The Guyana government has announced plans to embark upon the largest investment in drainage and irrigation in the country’s history as part of the Low Carbon Development Strategy (LCDS) 2030.
President Irfaan Ali, meeting with members of the LCDS Multi-Stakeholder Steering Committee (MSSC) said the works will upgrade more than 1,500 kilometres of drainage canals, over 300 kokers, and 180 pumps nationwide.
“This work will transform the coastal plains, protecting more than 130 square kilometres of urban land and 1,270 square kilometres of agricultural land”, President Ali said, adding “it will enhance the resilience of 320,000 people against more intense rainstorms and rising sea levels”.
Ali explained that new high-level relief canals, including the Hope-like systems, are being designed and built and that these canals will allow water to drain even when tides are high, a critical safeguard for communities along the coast.
“These are real investments, not just words, in our land, our people, and our future”, he said, noting that the project is a key component of the LCDS 2030, which is fully integrated into every aspect of Guyana’s development agenda.
“Every development plan we pursue has the LCDS and the ideals of the LCDS built into those plans”, he said, outlining several complementary investments under the LCDS that are also transforming lives, including mangrove restoration, clean energy expansion, and community-led development projects.

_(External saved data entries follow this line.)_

(* ===== verification/Secp256k1Curve.v ===== *)
(** The curve [y^2 = x^3 + 7] over the integers modulo the field prime, and its addition, as
    SEC 1 defines them: the specification of the code for points.

    A point is the point at infinity or two coordinates, which are compared modulo the
    prime ([≡ₚ] of [Secp256k1FieldProofs]). *)

From Stdlib Require Import ZArith Lia.
From Stdlib Require Import Zmod.
From stdpp Require Import base gmap list fin_maps numbers.
From S2P Require Import Prelude Primality Secp256k1FieldProofs Secp256k1FieldApi.

(** * Points *)

Definition point : Type := option (Z * Z).

Definition on_curve (P : point) : Prop :=
  match P with
  | None => True
  | Some (x, y) => y * y ≡ₚ x * x * x + 7
  end.

(** Equality of points: of their coordinates modulo the prime. *)
Definition point_eq (P Q : point) : Prop :=
  match P, Q with
  | None, None => True
  | Some (x1, y1), Some (x2, y2) => x1 ≡ₚ x2 ∧ y1 ≡ₚ y2
  | _, _ => False
  end.

#[global] Instance point_eq_equiv : Equivalence point_eq.
Proof.
  split.
  - intros [[x y]|]; done.
  - intros [[x y]|] [[x' y']|]; cbn; try done. by intros [-> ->].
  - intros [[x1 y1]|] [[x2 y2]|] [[x3 y3]|]; cbn; try done. by intros [-> ->] [-> ->].
Qed.

#[global] Instance eqp_dec (x y : Z) : Decision (x ≡ₚ y) := decide (x mod field_prime = y mod field_prime).

(** The inverse modulo the prime. *)
Definition fp_inv (x : Z) : Z := powm x field_prime (Z.to_pos (field_prime - 2)).

(** * The group law *)

(** The third point on the line of slope [l] through [(x1, y1)] and a point with first coordinate
    [x2], reflected. *)
Definition third_point (l x1 y1 x2 : Z) : point :=
  let x3 := (l * l - x1 - x2) mod field_prime in
  Some (x3, (l * (x1 - x3) - y1) mod field_prime).

Definition point_double (P : point) : point :=
  match P with
  | None => None
  | Some (x, y) => if decide (y ≡ₚ 0) then None else third_point (3 * (x * x) * fp_inv (2 * y)) x y x
  end.

Definition point_add (P Q : point) : point :=
  match P, Q with
  | None, _ => Q
  | _, None => P
  | Some (x1, y1), Some (x2, y2) =>
      if decide (x1 ≡ₚ x2) then
        if decide (y1 ≡ₚ y2) then point_double P else None
      else third_point ((y2 - y1) * fp_inv (x2 - x1)) x1 y1 x2
  end.

Definition point_neg (P : point) : point :=
  match P with
  | None => None
  | Some (x, y) => Some (x, (- y) mod field_prime)
  end.

(** * Field arithmetic *)

Lemma fp_inv_spec (x : Z) : ¬ x ≡ₚ 0 → fp_inv x * x ≡ₚ 1.
Proof.
  intros Hx. unfold fp_inv. rewrite powm_spec. rewrite eqp_mod.
  replace (Z.pos (Z.to_pos (field_prime - 2))) with (field_prime - 2) by (by vm_compute).
  rewrite <- (fermat_eqp x Hx). replace (field_prime - 1) with (field_prime - 2 + 1) by lia.
  rewrite Z.pow_add_r, Z.pow_1_r by done. reflexivity.
Qed.

#[global] Opaque fp_inv.

(** A consequence of congruences: the difference is a combination of theirs. *)
Lemma eqp_comb1 (c l r a b : Z) : l ≡ₚ r → a - b = c * (l - r) → a ≡ₚ b.
Proof.
  intros H E. apply eqp_divide in H as [k H]. apply eqp_divide. exists (c * k). rewrite E, H. ring.
Qed.

Lemma eqp_comb2 (c d l r l' r' a b : Z) :
  l ≡ₚ r → l' ≡ₚ r' → a - b = c * (l - r) + d * (l' - r') → a ≡ₚ b.
Proof.
  intros H H' E. apply eqp_divide in H as [k H], H' as [k' H']. apply eqp_divide. exists (c * k + d * k').
  rewrite E, H, H'. ring.
Qed.

Lemma eqp_comb3 (c d e l r l' r' l'' r'' a b : Z) :
  l ≡ₚ r → l' ≡ₚ r' → l'' ≡ₚ r'' → a - b = c * (l - r) + d * (l' - r') + e * (l'' - r'') → a ≡ₚ b.
Proof.
  intros H H' H'' E. apply eqp_divide in H as [k H], H' as [k' H'], H'' as [k'' H''].
  apply eqp_divide. exists (c * k + d * k' + e * k''). rewrite E, H, H', H''. ring.
Qed.

Lemma eqp_sub_zero (a b : Z) : a ≡ₚ b ↔ a - b ≡ₚ 0.
Proof. rewrite !eqp_divide. by rewrite Z.sub_0_r. Qed.

(** Nonzero factors cancel. *)
Lemma eqp_cancel (c a b : Z) : ¬ c ≡ₚ 0 → c * a ≡ₚ c * b → a ≡ₚ b.
Proof.
  intros Hc H. apply (eqp_comb2 (fp_inv c) (b - a) _ _ _ _ _ _ H (fp_inv_spec c Hc)). ring.
Qed.

Lemma eqp_mul_zero (a b : Z) : a * b ≡ₚ 0 → a ≡ₚ 0 ∨ b ≡ₚ 0.
Proof.
  intros H. destruct (decide (a ≡ₚ 0)) as [|Ha]; [by left|]. right. apply (eqp_cancel a); [done|].
  by rewrite H, Z.mul_0_r.
Qed.

(** Small numbers are not zero modulo the prime. *)
Lemma small_nonzero (n : Z) : 0 < n < field_prime → ¬ n ≡ₚ 0.
Proof. intros Hn H. unfold eqp in H. rewrite Z.mod_small, Z.mod_0_l in H; [lia|done|lia]. Qed.

Lemma minus_7_power : powm (-7) field_prime (Z.to_pos ((field_prime - 1) / 3)) ≠ 1 mod field_prime.
Proof. vm_compute. discriminate. Qed.

(** No point of the curve has [y = 0], since -7 is not a cube modulo the prime: its power
    [(p - 1) / 3] would be 1. *)
Lemma no_point_of_order_2 (x y : Z) : on_curve (Some (x, y)) → ¬ y ≡ₚ 0.
Proof.
  cbn [on_curve]. intros Hc Hy. rewrite Hy in Hc.
  assert (x * x * x ≡ₚ -7) as Hx.
  { apply (eqp_comb1 (-1) _ _ _ _ Hc). ring. }
  assert (¬ x ≡ₚ 0) as Hnz.
  { intros E. rewrite E in Hx. discriminate Hx. }
  pose proof (fermat_eqp x Hnz) as Hf.
  replace (field_prime - 1) with (3 * ((field_prime - 1) / 3)) in Hf by (by vm_compute).
  rewrite Z.pow_mul_r in Hf by (apply Z.leb_le; vm_compute; reflexivity).
  replace (x ^ 3) with (x * x * x) in Hf by ring. rewrite Hx in Hf. unfold eqp in Hf.
  replace ((field_prime - 1) / 3) with (Z.pos (Z.to_pos ((field_prime - 1) / 3))) in Hf by (by vm_compute).
  rewrite <- powm_spec in Hf. by apply minus_7_power.
Qed.

(** A point that is not its own opposite: its double is given by the tangent. *)
Definition regular (P : point) : Prop :=
  match P with None => True | Some (_, y) => ¬ y ≡ₚ 0 end.

Lemma on_curve_regular (P : point) : on_curve P → regular P.
Proof. destruct P as [[x y]|]; [apply no_point_of_order_2|done]. Qed.

(** * The law stays on the curve *)

Lemma slope_eq (n d : Z) : ¬ d ≡ₚ 0 → n * fp_inv d * d ≡ₚ n.
Proof. intros Hd. by rewrite <- Z.mul_assoc, fp_inv_spec, Z.mul_1_r. Qed.

Lemma chord_slope (x1 y1 x2 y2 : Z) :
  ¬ x1 ≡ₚ x2 → (y2 - y1) * fp_inv (x2 - x1) * (x2 - x1) ≡ₚ y2 - y1.
Proof. intros Hx. apply slope_eq. intros E. apply Hx. symmetry. by apply eqp_sub_zero. Qed.

Lemma tangent_slope (x y : Z) :
  ¬ y ≡ₚ 0 → 3 * (x * x) * fp_inv (2 * y) * (2 * y) ≡ₚ 3 * (x * x).
Proof. intros Hy. apply slope_eq. apply eqp_mul_nonzero; [by apply small_nonzero|done]. Qed.

(** A line meets the curve in a third point: [f] is the cubic along the line. *)
Lemma chord_third (l x1 y1 x2 y2 x3 : Z) :
  ¬ x1 ≡ₚ x2 → y1 * y1 ≡ₚ x1 * x1 * x1 + 7 → y2 * y2 ≡ₚ x2 * x2 * x2 + 7 →
  l * (x2 - x1) ≡ₚ y2 - y1 → x3 ≡ₚ l * l - x1 - x2 →
  (l * (x1 - x3) - y1) * (l * (x1 - x3) - y1) ≡ₚ x3 * x3 * x3 + 7.
Proof.
  intros Hx H1 H2 Hl H3. rewrite H3. clear H3 x3.
  apply (eqp_cancel (x2 - x1)); [intros E; apply Hx; symmetry; by apply eqp_sub_zero|].
  apply (eqp_comb3 (x2 - (l * l - x1 - x2)) (l * l - x1 - x2 - x1)
    ((l * l - x1 - x2 - x1) * (l * (x2 - x1) + y1 + y2)) _ _ _ _ _ _ _ _ H1 H2 Hl). ring.
Qed.

Lemma tangent_third (l x1 y1 x3 : Z) :
  y1 * y1 ≡ₚ x1 * x1 * x1 + 7 → l * (2 * y1) ≡ₚ 3 * (x1 * x1) → x3 ≡ₚ l * l - x1 - x1 →
  (l * (x1 - x3) - y1) * (l * (x1 - x3) - y1) ≡ₚ x3 * x3 * x3 + 7.
Proof.
  intros H1 Hl H3. rewrite H3. clear H3 x3.
  apply (eqp_comb2 1 (l * l - x1 - x1 - x1) _ _ _ _ _ _ H1 Hl). ring.
Qed.

Lemma point_double_on_curve (P : point) : on_curve P → on_curve (point_double P).
Proof.
  destruct P as [[x y]|]; [|done]. intros HP. cbn [point_double].
  destruct (decide (y ≡ₚ 0)) as [|Hy]; [done|]. unfold third_point. cbv zeta. cbn [on_curve] in *. rewrite !eqp_mod.
  apply tangent_third; [done|by apply tangent_slope|reflexivity].
Qed.

Lemma point_add_on_curve (P Q : point) : on_curve P → on_curve Q → on_curve (point_add P Q).
Proof.
  destruct P as [[x1 y1]|], Q as [[x2 y2]|]; try done. intros HP HQ. unfold point_add.
  destruct (decide (x1 ≡ₚ x2)) as [Hx|Hx].
  - destruct (decide (y1 ≡ₚ y2)); [by apply point_double_on_curve|done].
  - unfold third_point. cbv zeta. cbn [on_curve] in *. rewrite !eqp_mod.
    apply (chord_third _ _ _ x2 y2); [done..|by apply chord_slope|reflexivity].
Qed.

(** * Laws *)

#[global] Instance fp_inv_proper : Proper (eqp ==> eqp) fp_inv.
Proof.
  intros x y H. Local Transparent fp_inv. unfold fp_inv. rewrite !powm_spec, !eqp_mod. by rewrite H.
Qed.
#[global] Opaque fp_inv.

Lemma eqp_mod_both (x y : Z) : x ≡ₚ y → x mod field_prime ≡ₚ y mod field_prime.
Proof. intros H. unfold eqp in *. by rewrite !Zmod_mod. Qed.

Lemma third_point_eq (l l' x1 y1 x2 x1' y1' x2' : Z) :
  l ≡ₚ l' → x1 + x2 ≡ₚ x1' + x2' → l * x1 - y1 ≡ₚ l' * x1' - y1' →
  point_eq (third_point l x1 y1 x2) (third_point l' x1' y1' x2').
Proof.
  intros Hl Hx Hy. unfold third_point. cbv zeta.
  assert ((l * l - x1 - x2) mod field_prime ≡ₚ (l' * l' - x1' - x2') mod field_prime) as E.
  { apply eqp_mod_both. apply (eqp_comb2 (l + l') (-1) _ _ _ _ _ _ Hl Hx). ring. }
  set (x3 := (l * l - x1 - x2) mod field_prime) in *. set (x3' := (l' * l' - x1' - x2') mod field_prime) in *.
  clearbody x3 x3'. split; [done|]. apply eqp_mod_both.
  apply (eqp_comb3 (- x3) (- l') 1 _ _ _ _ _ _ _ _ Hl E Hy). ring.
Qed.

#[global] Instance point_double_proper : Proper (point_eq ==> point_eq) point_double.
Proof.
  intros [[x1 y1]|] [[x2 y2]|]; cbn [point_eq]; try done. intros [Hx Hy]. unfold point_double.
  destruct (decide (y1 ≡ₚ 0)) as [E|E], (decide (y2 ≡ₚ 0)) as [E'|E']; rewrite Hy in E; try done.
  apply third_point_eq; [by rewrite Hx, Hy|by rewrite Hx|by rewrite Hx, Hy].
Qed.

#[global] Instance point_add_proper : Proper (point_eq ==> point_eq ==> point_eq) point_add.
Proof.
  intros [[x1 y1]|] [[x2 y2]|]; try done; intros HP [[x3 y3]|] [[x4 y4]|]; try done; intros HQ.
  destruct HP as [Hx Hy], HQ as [Hx' Hy']. unfold point_add.
  destruct (decide (x1 ≡ₚ x3)) as [E|E], (decide (x2 ≡ₚ x4)) as [E'|E']; rewrite Hx, Hx' in E; try done.
  - destruct (decide (y1 ≡ₚ y3)) as [F|F], (decide (y2 ≡ₚ y4)) as [F'|F']; rewrite Hy, Hy' in F; try done.
    by apply point_double_proper.
  - apply third_point_eq; [by rewrite Hx, Hy, Hx', Hy'|by rewrite Hx, Hx'|by rewrite Hx, Hy, Hx', Hy'].
Qed.

Lemma point_add_comm (P Q : point) : point_eq (point_add P Q) (point_add Q P).
Proof.
  destruct P as [[x1 y1]|], Q as [[x2 y2]|]; try done. unfold point_add.
  destruct (decide (x1 ≡ₚ x2)) as [E|E], (decide (x2 ≡ₚ x1)) as [E'|E']; try done; [|].
  - destruct (decide (y1 ≡ₚ y2)) as [F|F], (decide (y2 ≡ₚ y1)) as [F'|F']; try done.
    by apply point_double_proper.
  - pose proof (chord_slope x1 y1 x2 y2 E) as S1. pose proof (chord_slope x2 y2 x1 y1 E') as S2.
    assert ((y2 - y1) * fp_inv (x2 - x1) ≡ₚ (y1 - y2) * fp_inv (x1 - x2)) as Hl.
    { apply (eqp_cancel (x2 - x1)); [intros H; apply E'; by apply eqp_sub_zero|].
      apply (eqp_comb2 1 1 _ _ _ _ _ _ S1 S2). ring. }
    apply third_point_eq; [done|by rewrite Z.add_comm|].
    apply (eqp_comb2 x2 (-1) _ _ _ _ _ _ Hl S1). ring.
Qed.

Lemma point_neg_on_curve (P : point) : on_curve P → on_curve (point_neg P).
Proof. destruct P as [[x y]|]; [|done]. cbn. rewrite !eqp_mod. intros <-. by rewrite Z.mul_opp_opp. Qed.

Lemma point_add_neg (P : point) : on_curve P → point_add P (point_neg P) = None.
Proof.
  destruct P as [[x y]|]; [|done]. intros HP%no_point_of_order_2. cbn [point_neg]. unfold point_add.
  rewrite decide_True by done. rewrite decide_False; [done|]. rewrite eqp_mod. intros E. apply HP.
  apply (eqp_cancel 2); [by apply small_nonzero|]. apply (eqp_comb1 1 _ _ _ _ E). ring.
Qed.

(** * Square roots and parity *)

(** Two square roots are equal or opposite. *)
Lemma square_roots_opposite (y w : Z) : y * y ≡ₚ w * w → y ≡ₚ w ∨ y ≡ₚ - w.
Proof.
  intros H. destruct (eqp_mul_zero (y - w) (y + w)) as [E|E].
  - apply (eqp_comb1 1 _ _ _ _ H). ring.
  - left. by apply eqp_sub_zero.
  - right. apply (eqp_comb1 1 _ _ _ _ E). ring.
Qed.

(** Negation changes the parity of a nonzero element. *)
Lemma parity_neg (y w : Z) : 0 ≤ y < field_prime → 0 ≤ w < field_prime → ¬ y ≡ₚ 0 → w ≡ₚ - y → w mod 2 = 1 - y mod 2.
Proof.
  intros Hy Hw Hnz [k Hk]%eqp_divide. assert (y ≠ 0) by (by intros ->).
  assert (k = 1) as -> by (unfold field_prime in *; nia).
  assert (field_prime = 2 * (field_prime / 2) + 1) as Ep by (by vm_compute).
  assert (w = field_prime - y) as -> by lia. rewrite Ep. clear. generalize (field_prime / 2). intros q. zdiv.
Qed.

“Our mangroves are a living shield, storing carbon, supporting fisheries, and protecting against the sea,” Ali said, adding that, “over the past decade, Guyana has restored more than 140 hectares of mangroves and planted over half a million seedlings, while investing nearly one billion Guyana dollars since 2020 in their protection and rehabilitation”.
Ali has also floated the possibility of covering a number of drains for use as paid parking by selected categories of persons.
“In some of the main drainage areas, we can design covered drains that corporations, companies who are now utilising the parapets can pay a fee and use for parking so we’re looking at an entire ecosystem in a holistic way so that we can have optimal solutions,” he said.
The Georgetown City Council’s parking meter project was scrapped in 2017 and Ali said there would be a rapid assessment of all existing surveys and studies aimed at crafting a drainage development plan and implementation schedule.
“The city has outgrown the capacity of those tunnel systems,” he said, adding that the government has information on the design capability and condition survey of all drains, outfalls, and pump stations.
Chief executive officer of the National Drainage and Irrigation Authority, Lionel Wordsworth said condition assessments of the 12 main canals, 12 main sluices and 14 pumps serving the city had been already completed, while the Commissioner of the Guyana Lands and Surveys Commission, Enrique Monize said it has obtained high-resolution images and “we will be able to produce digital terrain models, elevation models to assist this process.”
President Ali said the sewage system would be modernised and would include the construction of a treatment plant. The raw sewage is discharged into the Demerara River near the Coast Guard outpost.
Currently, the sewage system is overflowing or seeping into a number of areas of Georgetown such as on Robb Street and around the Guyana Post Office Corporation headquarters.
We are asking dwellers of the City to cooperate with the team as they seek to implement the first phase and that is clearing and cleaning of the parapets across the city,” he said.